US lawmakers press for De Lima’s release anew


Lawmakers in the United States (US) Senate pressed anew for the release of detained opposition Senator Leila de Lima who has been detained for five years.

During Thursday’s US Senate Appropriations Subcommittee on State, Foreign Operations, and Related Programs hearing on the budget request of the US Agency for International Development (USAID) for next year, Sen. Richard Durbin asked USAID Administrator Samantha Power, former US ambassador to the United Nations, if she is familiar with de Lima.

Power affirmed she knows de Lima and recalled writing a piece on the Filipino lawmaker when she was listed in Time Magazine’s “100 Most Influential People” in 2017.

Durbin noted that since a new administration is set to take over, he asked Powers if there is anything they can help her.
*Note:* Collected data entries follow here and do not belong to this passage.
Lemma updateCustomerFromPolar_events id pc :
  mutation_within events_kept (Customers.updateCustomerFromPolar id pc).
Proof.
  intros now w a db' Hrun.
  unfold events_kept, Customers.updateCustomerFromPolar in *.
  mutation_cases Hrun.
Qed.

Lemma createSubscription_events args :
  mutation_within events_kept (Subscriptions.createSubscription args).
Proof.
  intros now w a db' Hrun.
  unfold events_kept, Subscriptions.createSubscription in *.
  mutation_cases Hrun.
Qed.

Lemma updateSubscriptionFromWebhook_events pid u :
  mutation_within events_kept (Subscriptions.updateSubscriptionFromWebhook pid u).
Proof.
  intros now w a db' Hrun.
  unfold events_kept, Subscriptions.updateSubscriptionFromWebhook in *.
  mutation_cases Hrun.
Qed.

Lemma completeCheckoutSession_events cid completedAt metadata :
  mutation_within events_kept
    (Checkout.completeCheckoutSession cid completedAt metadata).
Proof.
  intros now w a db' Hrun.
  unfold events_kept, Checkout.completeCheckoutSession in *.
  mutation_cases Hrun.
Qed.

Lemma createOrder_events customerId oid pid amount currency status metadata :
  mutation_within events_kept
    (Webhooks.createOrder customerId oid pid amount currency status metadata).
Proof.
  intros now w a db' Hrun.
  unfold events_kept, Webhooks.createOrder in *.
  mutation_cases Hrun.
Qed.

Lemma createInvoice_events args :
  mutation_within events_kept (Webhooks.createInvoice args).
Proof.
  intros now w a db' Hrun.
  unfold events_kept, Webhooks.createInvoice in *.
  mutation_cases Hrun.
Qed.

Lemma updateInvoiceStatus_events iid status paidAt amountPaid :
  mutation_within events_kept
    (Webhooks.updateInvoiceStatus iid status paidAt amountPaid).
Proof.
  intros now w a db' Hrun.
  unfold events_kept, Webhooks.updateInvoiceStatus in *.
  mutation_cases Hrun.
Qed.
Power said that an incoming administration now provides a very good opportunity for a “diplomatic push” for the release of the detained senator.

“I think with a new government that itself wasn’t invested in the prior decision to arrest Madam De Lima, it seems like a very good occasion to make a diplomatic push and that I think the ones that are the most effective are executive and legislative branches together operating in unison. So we can follow up on that,” Power said.

Durbin has repeatedly called for de Lima’s release. Other US lawmakers who joined the move include Sen. Patrick Leahy.

Durbin and Leahy had introduced an amendment to the budget measure that would deny US entry to any Philippine official involved in the “wrongful imprisonment” of de Lima.

The move angered Duterte who later on ordered that both US lawmakers be denied entry to the Philippines.

Also in 2020, Durbin, along with U.S. Senators Ed Markey, Marco Rubio, Marsha Blackburn, and Chris Coons led the successful passage of a resolution calling for de Lima’s release.

They reiterated the call in a recent joint statement after some witnesses recanted their testimonies against de Lima.